Numbers, Facts and Trends Shaping Your World

Email at work

Email at Work: Few feel overwhelmed and most are pleased with the way email helps them do their jobs

American workers’ moderate email lives

Email is an integral part of American workers’ lives. About 62% of all employed Americans have Internet access and virtually all of those (98%) use email on the job. That translates into more than 57 million American adults whom we will call “work emailers” throughout this report. Most of them use email daily for work tasks. But contrary to the perception that wired American workers are buried in email, the large majority of those who use email at work say their experience with email is manageable. They say they spend a modest amount of their typical workday reading and writing email. A portion of those emails probably replace telephone calls or faxes or traditional mail.  For about half of American workers, email volume has grown in the last year; for the other half, it has remained the same.

  • 60% of work emailers receive 10 or fewer messages on an average day; 23% receive more than 20 and only 6% more than 50.
  • 78% of work emailers send 10 or fewer messages on an average day; 11% send more than 20.
  • 73% of work emailers spend an hour or less per day on their email. That includes 23% of all work emailers who spend fewer than 15 minutes per day handling email.
  • 46% of work emailers say their work email volume has stayed the same over the past year.
  • 48% say their email volume has increased over the past year.

Relevant content; little spam

Those who use email at work say their electronic communications mostly contain content that is highly valuable to their work. Fifty-two percent of them rate their email as being “essential to their work,” and an additional 34% rate it as moderately important. While spam (unsolicited email) is a growing problem for personal email accounts and for the Information Technology specialists and Internet Service Providers who are trying to stanch its flow, little spam reaches the on-the-job inboxes of American workers.

  • 53% of work emailers say that almost all of their incoming email is work-related and 58% say that almost all the email they send is work-related.
  • 75% say that only a little of the email they receive or send at work is personal.
  • 71% say that only a little of the work email they receive is spam.

Email is good for relaying facts, but bad for heart-to-heart communications

In the workplace, email works best for some of the simplest tasks, like managing logistics and communications. Email also serves the most complicated tasks, like big projects. Email comes up short for matters that involve sensitive issues and problems.

  • 77% of work emailers say email helps them keep up with events at work.
  • 63% find email more effective than using the phone or talking in person for making arrangements and appointments.
  • 67% find email most effective for reviewing or editing documents.
  • 85% of work emailers prefer to have conversations when they are dealing with workplace problems and other sensitive issues. Fewer than 6% consider email effective in these cases.

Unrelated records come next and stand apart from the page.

(** X10. A payout request for an order that does not exist, or for a
    seller who has no payout in the order, fails, and nothing is changed.
    It is answered with a not-found error when the order id is well
    formed; an order id that is no ObjectId is refused by the query, and
    the request is answered with a validation error that carries the
    message of the cast. *)
Theorem X10_payout_unknown (orderId : string) (dto : ProcessSellerPayoutDto)
    (t : Date) (w : World) :
  (orders (db w) !! orderId = None
   \/ exists order, orders (db w) !! orderId = Some order
        /\ forall p, In p (sellerPayouts order) -> payout_sellerId p <> pp_sellerId dto) ->
  exists e w',
    processSellerPayout ObjectId_isValid orderId dto t w = (Throw e, w')
    /\ db w' = db w
    /\ (kind e = NotFound \/ kind e = Validation)
    /\ (orders (db w) !! orderId = None -> ObjectId_isValid orderId = true ->
        e = NotFoundException "Order not found")
    /\ (orders (db w) !! orderId = None -> ObjectId_isValid orderId = false ->
        w' = w
        /\ e = BadRequestException
                ("Failed to process seller payout: "
                 ++ message (castError "ObjectId" orderId "string" "_id" (Some "Order"))))
    /\ (is_Some (orders (db w) !! orderId) ->
        e = NotFoundException "Seller not found in this order").
Proof.
  intros H. unfold processSellerPayout, try_catch. unfold bind at 1.
  destruct H as [Hn|(order & Ho & Hs)].
  - destruct (ObjectId_isValid orderId) eqn:Hv.
    + rewrite (Model_findById_valid _ _ _ _ _ Hv). unfold read at 1. rewrite Hn.
      eexists _, _. cbn. split_and!; try done. by left.
    + rewrite (Model_findById_malformed _ _ _ _ _ Hn Hv).
      eexists _, _. cbn. split_and!; try done.
      * by right.
      * rewrite Hn. by intros [? ?].
  - rewrite (Model_findById_found _ _ _ _ _ _ Ho). unfold read at 1. rewrite Ho.
    assert (Hi : findIndex (fun p => String.eqb (payout_sellerId p) (pp_sellerId dto))
                   (sellerPayouts order) = None).
    { apply findIndex_None. intros p Hp. apply String.eqb_neq. by apply Hs. }
    rewrite Hi. eexists _, _. cbn. split_and!; try done; try congruence. by left.
Qed.


(** *** Payment confirmation, again *)

(** X11. [confirmPayment] takes the stock on every call. Confirmed twice
    (two payments of one order that both succeed, say), an order takes
    the quantity of its items twice from the stock of a product; the
    order then carries the reference of the second payment, and it is
    CONFIRMED if it was PENDING. *)
Theorem X11_confirmPayment_twice (orderId : string) (first second : PaymentData)
    (t1 t2 : Date) (w : World) (order : Order) (pid : ObjectId) (p : Product) :
  orders (db w) !! orderId = Some order ->
  products (db w) !! pid = Some p ->
  (forall it, In it (itemsOf orderId (db w)) -> oi_productId it = pid ->
     0 <= oi_quantity it) ->
  2 * ordered pid (itemsOf orderId (db w)) <= quantity p ->
  exists w1 w2 p2 order2,
    confirmPayment ObjectId_isValid toISOString orderId first t1 w = (Return tt, w1)
    /\ confirmPayment ObjectId_isValid toISOString orderId second t2 w1 = (Return tt, w2)
    /\ products (db w2) !! pid = Some p2
    /\ quantity p2 = quantity p - 2 * ordered pid (itemsOf orderId (db w))
    /\ orders (db w2) !! orderId = Some order2
    /\ paymentReference (payment order2) = Some (pd_reference second)
    /\ paymentStatus (payment order2) = PaymentStatus.COMPLETED
    /\ (status order = OrderStatus.PENDING -> status order2 = OrderStatus.CONFIRMED).
Proof.
  intros Ho Hp Hpos Hle.
  set (its := itemsOf orderId (db w)) in *.
  pose proof (ordered_nonneg pid its Hpos) as Hq.
  destruct (confirmPayment_run orderId first t1 w order Ho) as (w1 & E1 & D1).
  set (order1 := markPaid toISOString first t1 order) in *.
  assert (Ho1 : orders (db w1) !! orderId = Some order1).
  { rewrite D1. unfold confirmedDb; cbn. apply lookup_insert_eq. }
  destruct (confirmPayment_run orderId second t2 w1 order1 Ho1) as (w2 & E2 & D2).
  assert (Hits1 : itemsOf orderId (db w1) = map confirmItem its).
  { rewrite D1. unfold confirmedDb, itemsOf; cbn. by apply itemsOf_map. }
  set (p1 := perProduct (fun it => consume (oi_quantity it) t1) pid its p).
  assert (Hp1 : products (db w1) !! pid = Some p1).
  { rewrite D1. unfold confirmedDb, consumeAll; cbn.
    fold its. rewrite lookup_fold_alter, Hp. reflexivity. }
  assert (Hq1 : quantity p1 = quantity p - ordered pid its).
  { apply perProduct_consume; [done | lia]. }
  set (p2 := perProduct (fun it => consume (oi_quantity it) t2) pid
               (map confirmItem its) p1).
  assert (Hp2 : products (db w2) !! pid = Some p2).
  { rewrite D2. unfold confirmedDb, consumeAll; cbn.
    rewrite Hits1, lookup_fold_alter, Hp1. reflexivity. }
  assert (Hord : ordered pid (map confirmItem its) = ordered pid its)
    by (by apply ordered_map).
  assert (Hq2 : quantity p2 = quantity p1 - ordered pid (map confirmItem its)).
  { apply perProduct_consume.
    - intros it Hin Hid. apply in_map_iff in Hin as (it0 & <- & Hin0).
      cbn. by apply Hpos.
    - rewrite Hord, Hq1. lia. }
  exists w1, w2, p2, (markPaid toISOString second t2 order1).
  split_and!; try done.
  - rewrite Hq2, Hord, Hq1. lia.
  - rewrite D2. unfold confirmedDb; cbn. apply lookup_insert_eq.
  - unfold markPaid; cbn -[OrderStatus.eqb].
    destruct (OrderStatus.eqb _ OrderStatus.PENDING); reflexivity.
  - unfold markPaid; cbn -[OrderStatus.eqb].
    destruct (OrderStatus.eqb _ OrderStatus.PENDING); reflexivity.
  - intros Hs. subst order1. unfold markPaid; cbn -[OrderStatus.eqb]. rewrite Hs.
    reflexivity.
Qed.

(** *** Reading an order *)

Lemma findById_run (orderId : string) (userId userRole : option string)
    (w : World) (order : Order) :
  ObjectId_isValid orderId = true ->
  orders (db w) !! orderId = Some order ->
  is_Some (users (db w) !! buyerId order) ->
  findById ObjectId_isValid orderId userId userRole w
  = (if negb (bool_decide (userRole = Some "admin")) && truthy userId
        && negb (bool_decide (Some (buyerId order) = userId)
                 || existsb (fun seller => bool_decide (Some seller = userId))
                      (populateSellers (db w) order))
     then Throw (ForbiddenException "You do not have permission to view this order")
     else Return {| found_order := order; found_buyer := Some (buyerId order);
                    found_sellers := populateSellers (db w) order;
                    found_items := itemsOf orderId (db w) |},
     {| db := db w;
        trace := (((trace w ++ [DbRead OrderModel]) ++ [DbRead UserModel])
                  ++ [DbRead UserModel]) ++ [DbRead OrderItemModel] |}).
Proof.
  intros Hv Ho [buyer Hb].
  unfold findById, try_catch. rewrite Hv. cbn [negb].
  unfold bind at 1, read at 1. rewrite Ho.
  unfold bind at 1. unfold bind at 1, read at 1. unfold bind at 1, read at 1.
  unfold ret at 1. unfold bind at 1, read at 1. cbn [db].
  assert (Hpb : populateBuyer (db w) order = Some (buyerId order))
    by (unfold populateBuyer; by rewrite Hb).
  rewrite Hpb.
  destruct (negb (bool_decide (userRole = Some "admin")) && truthy userId);
    cbn [andb]; [|reflexivity].
  destruct (bool_decide (Some (buyerId order) = userId) || existsb _ _);
    reflexivity.
Qed.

Responsible email behavior; positive email attitudes

Work emailers display a generally positive, if somewhat dispassionate, attitude about their email situation at work. They see email firmly implanted as part of their jobs and act accordingly. They consider that the benefits of email outweigh drawbacks.

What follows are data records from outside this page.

Lemma map_sum_delete m i x :
  m !! i = Some x -> map_sum f (delete i m) = map_sum f m - f x.
Proof.
  intros Hi. rewrite <- (insert_delete_id m i x Hi) at 2.
  rewrite map_sum_insert_None by apply lookup_delete_eq. lia.
Qed.

Lemma map_sum_insert_Some m i x y :
  m !! i = Some y -> map_sum f (<[i := x]> m) = map_sum f m - f y + f x.
Proof.
  intros Hi. rewrite <- insert_delete_eq.
  rewrite map_sum_insert_None by apply lookup_delete_eq.
  rewrite (map_sum_delete m i y Hi). lia.
Qed.

Lemma map_sum_nonneg m : (forall x, 0 <= f x) -> 0 <= map_sum f m.
Proof.
  intros Hf. unfold map_sum. induction (map_to_list m) as [|kv l IH]; unfold sum_Z in *;
    simpl in *; [lia|]. specialize (Hf (snd kv)). lia.
Qed.

Lemma map_sum_lookup_le m i x : (forall x, 0 <= f x) -> m !! i = Some x -> f x <= map_sum f m.
Proof.
  intros Hf Hi. pose proof (map_sum_nonneg (delete i m) Hf).
  rewrite (map_sum_delete m i x Hi) in *. lia.
Qed.
End MapSum.

(** ** Tactics *)

(** Split a boolean test of the code and turn it into the fact it decides. *)
Ltac case_test :=
  match goal with
  | |- context [if ?a <=? ?b then _ else _] => destruct (Z.leb_spec a b)
  | |- context [if ?a <? ?b then _ else _] => destruct (Z.ltb_spec a b)
  | |- context [if ?a =? ?b then _ else _] => destruct (Z.eqb_spec a b)
  | |- context [if decide ?P then _ else _] => destruct (decide P)
  | H : context [if ?a <=? ?b then _ else _] |- _ => destruct (Z.leb_spec a b)
  | H : context [if ?a <? ?b then _ else _] |- _ => destruct (Z.ltb_spec a b)
  | H : context [if ?a =? ?b then _ else _] |- _ => destruct (Z.eqb_spec a b)
  | H : context [if decide ?P then _ else _] |- _ => destruct (decide P)
  end.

  • 88% of work emailers check their email at least once a day. Of those, 70% check at least several times a day.
  • 82% of work emailers reply to most of their important email by the end of the day.

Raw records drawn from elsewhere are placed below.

(* ===== verification/Bytes.v ===== *)
(** * Bytes: octets and fixed-width integers

    The integer encodings of the Rust standard library that the wire formats
    use ([to_be_bytes], [to_le_bytes], [from_be_bytes], ...), over the bytes of
    the Standard Library, with their round trips. *)

From S2P Require Import Prelude.
From Stdlib Require Export Init.Byte.
From Stdlib Require Import Strings.Byte.

(** ** Octets *)

Definition byte_Z (b : byte) : Z := Z.of_N (Byte.to_N b).
Definition Z_byte (z : Z) : byte :=
  match Byte.of_N (Z.to_N (z mod 256)) with Some b => b | None => x00 end.

#[global] Instance byte_eq_dec : EqDecision byte := Byte.byte_eq_dec.

(** [!octet] on [u8] *)
Definition byte_not (b : byte) : byte := Z_byte (Z.lxor (byte_Z b) 255).

(** ** Fixed-width integers *)

(** [v.to_le_bytes()] for an [n]-byte unsigned integer. *)
Fixpoint to_le_bytes (n : nat) (v : Z) : list byte :=
  match n with
  | O => []
  | S n => Z_byte v :: to_le_bytes n (v / 256)
  end.

Fixpoint from_le_bytes (l : list byte) : Z :=
  match l with
  | [] => 0
  | b :: l => byte_Z b + 256 * from_le_bytes l
  end.

Definition to_be_bytes (n : nat) (v : Z) : list byte := reverse (to_le_bytes n v).
Definition from_be_bytes (l : list byte) : Z := from_le_bytes (reverse l).

(** Reinterpretation of an unsigned [n]-byte value as two's complement and back:
    [i64::to_be_bytes] writes [v mod 2^64]. *)
Definition to_signed (bits : Z) (v : Z) : Z :=
  if v <? 2 ^ (bits - 1) then v else v - 2 ^ bits.
Definition to_unsigned (bits : Z) (v : Z) : Z := v mod 2 ^ bits.

(** ** Lemmas *)

Lemma byte_Z_range b : 0 <= byte_Z b < 256.
Proof.
  unfold byte_Z. pose proof (Byte.to_N_bounded b). lia.
Qed.

Lemma byte_Z_inj b1 b2 : byte_Z b1 = byte_Z b2 -> b1 = b2.
Proof.
  unfold byte_Z. intros H%N2Z.inj.
  pose proof (Byte.of_to_N b1). pose proof (Byte.of_to_N b2). congruence.
Qed.

Lemma byte_Z_Z_byte z : byte_Z (Z_byte z) = z mod 256.
Proof.
  unfold Z_byte, byte_Z. pose proof (Z.mod_pos_bound z 256 ltac:(lia)).
  destruct (Byte.of_N (Z.to_N (z mod 256))) as [b|] eqn:E.
  - apply Byte.to_of_N in E. rewrite E. lia.
  - apply Byte.of_N_None_iff in E. lia.
Qed.

Lemma Z_byte_byte_Z b : Z_byte (byte_Z b) = b.
Proof.
  apply byte_Z_inj. rewrite byte_Z_Z_byte. apply Z.mod_small, byte_Z_range.
Qed.

Lemma Z_byte_small z : 0 <= z < 256 -> byte_Z (Z_byte z) = z.
Proof. intros. rewrite byte_Z_Z_byte. by apply Z.mod_small. Qed.

Lemma byte_not_involutive b : byte_not (byte_not b) = b.
Proof. by destruct b. Qed.

Lemma length_to_le_bytes n v : length (to_le_bytes n v) = n.
Proof. revert v. induction n; simpl; auto. Qed.

Lemma length_to_be_bytes n v : length (to_be_bytes n v) = n.
Proof. unfold to_be_bytes. by rewrite length_reverse, length_to_le_bytes. Qed.

#[export] Hint Rewrite length_to_le_bytes length_to_be_bytes : lengths.

Lemma from_to_le_bytes n v :
  from_le_bytes (to_le_bytes n v) = v mod 2 ^ (8 * Z.of_nat n).
Proof.
  revert v. induction n as [|n IH]; intros v; cbn [to_le_bytes from_le_bytes].
  - by rewrite Z.mul_0_r, Z.mod_1_r.
  - rewrite IH, byte_Z_Z_byte, Nat2Z.inj_succ, Z.mul_succ_r, Z.pow_add_r by lia.
    change (2 ^ 8) with 256. rewrite (Z.mul_comm (2 ^ _) 256).
    rewrite Z.rem_mul_r by lia. lia.
Qed.

Lemma from_to_be_bytes n v :
  from_be_bytes (to_be_bytes n v) = v mod 2 ^ (8 * Z.of_nat n).
Proof. unfold from_be_bytes, to_be_bytes. by rewrite reverse_involutive, from_to_le_bytes. Qed.

Lemma from_le_bytes_range l : 0 <= from_le_bytes l < 2 ^ (8 * len l).
Proof.
  induction l as [|b l IH]; cbn [from_le_bytes length]; [lia|].
  pose proof (byte_Z_range b).
  rewrite Nat2Z.inj_succ, Z.mul_succ_r, Z.pow_add_r by lia. change (2 ^ 8) with 256. lia.
Qed.

Lemma from_be_bytes_range l : 0 <= from_be_bytes l < 2 ^ (8 * len l).
Proof. unfold from_be_bytes. rewrite <- (length_reverse l). apply from_le_bytes_range. Qed.

Lemma to_signed_unsigned bits v :
  0 < bits -> - 2 ^ (bits - 1) <= v < 2 ^ (bits - 1) ->
  to_signed bits (to_unsigned bits v) = v.
Proof.
  intros Hb Hv. unfold to_signed, to_unsigned.
  assert (2 ^ bits = 2 * 2 ^ (bits - 1)) as Hp.
  { rewrite <- Z.pow_succ_r by lia. f_equal. lia. }
  destruct (decide (0 <= v)) as [H|H].
  - rewrite Z.mod_small by lia. by rewrite (proj2 (Z.ltb_lt _ _)) by lia.
  - assert (v mod 2 ^ bits = v + 2 ^ bits) as ->.
    { rewrite <- (Z.mod_add v 1) by lia. rewrite Z.mod_small; lia. }
    rewrite (proj2 (Z.ltb_ge _ _)) by lia. lia.
Qed.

Relatively few work emailers check their email when they are out of the office. Just 15% of work emailers check their email before heading to work and 26% check their email after work. Some 15% say they check email on vacations and 31% check it on weekends.

  • 64% of work emailers consider email a necessary chore; 26% look forward to it.
  • 71% consider email a mixed blessing, but feel mostly positive about it. An additional 17% say they couldn’t live without it.

Email keeps people talking and juices flowing

Email in the workplace encourages communication.

  • 72% of work emailers say email helps them communicate with more people.
  • 62% say email makes them more available to co-workers; however, about a third of all work emailers say email has made them too accessible to others.
  • 56% say email improves teamwork.

Absent the rules and protocols of letter writing and even telephoning, email use is wild and wooly. People use it for all kinds of professional and personal communications on the job and mostly like the devil-may-care effect on workplace culture.

The lighter side of email on the job:

  • 43% of work emailers say email has offered them some relief at times during their workday.
  • 39% of work emailers say they have sent jokes or chain emails at some point.
  • 25% have used email to discuss personal life.
  • 15% admit to gossiping about work on email.

The darker side:

  • 22% of work emailers say email has caused misunderstandings.
  • 28% find email distracting at times.
  • 23% say email adds a new source of stress to their work lives.
  • 16% say email encourages gossip.

The rise of the power emailers

A small, but distinct minority of work emailers handles a large volume of emails every day and these power emailers are substantially different in their behavior and attitude about email from other work emailers. Power emailers make up about a fifth of wired workers. A detailed table of how they differ from standard work emailers appears on page 17. Of these power emailers:

  • 22% receive more than 50 emails a day; 50% receive between 21 and 50.
  • 44% send more than 20 emails a day; another 32% send between 11 and 20.
  • 68% spend more than 2 hours a day working on email, including 16% who spend more than 4 hours on most days handling and writing email.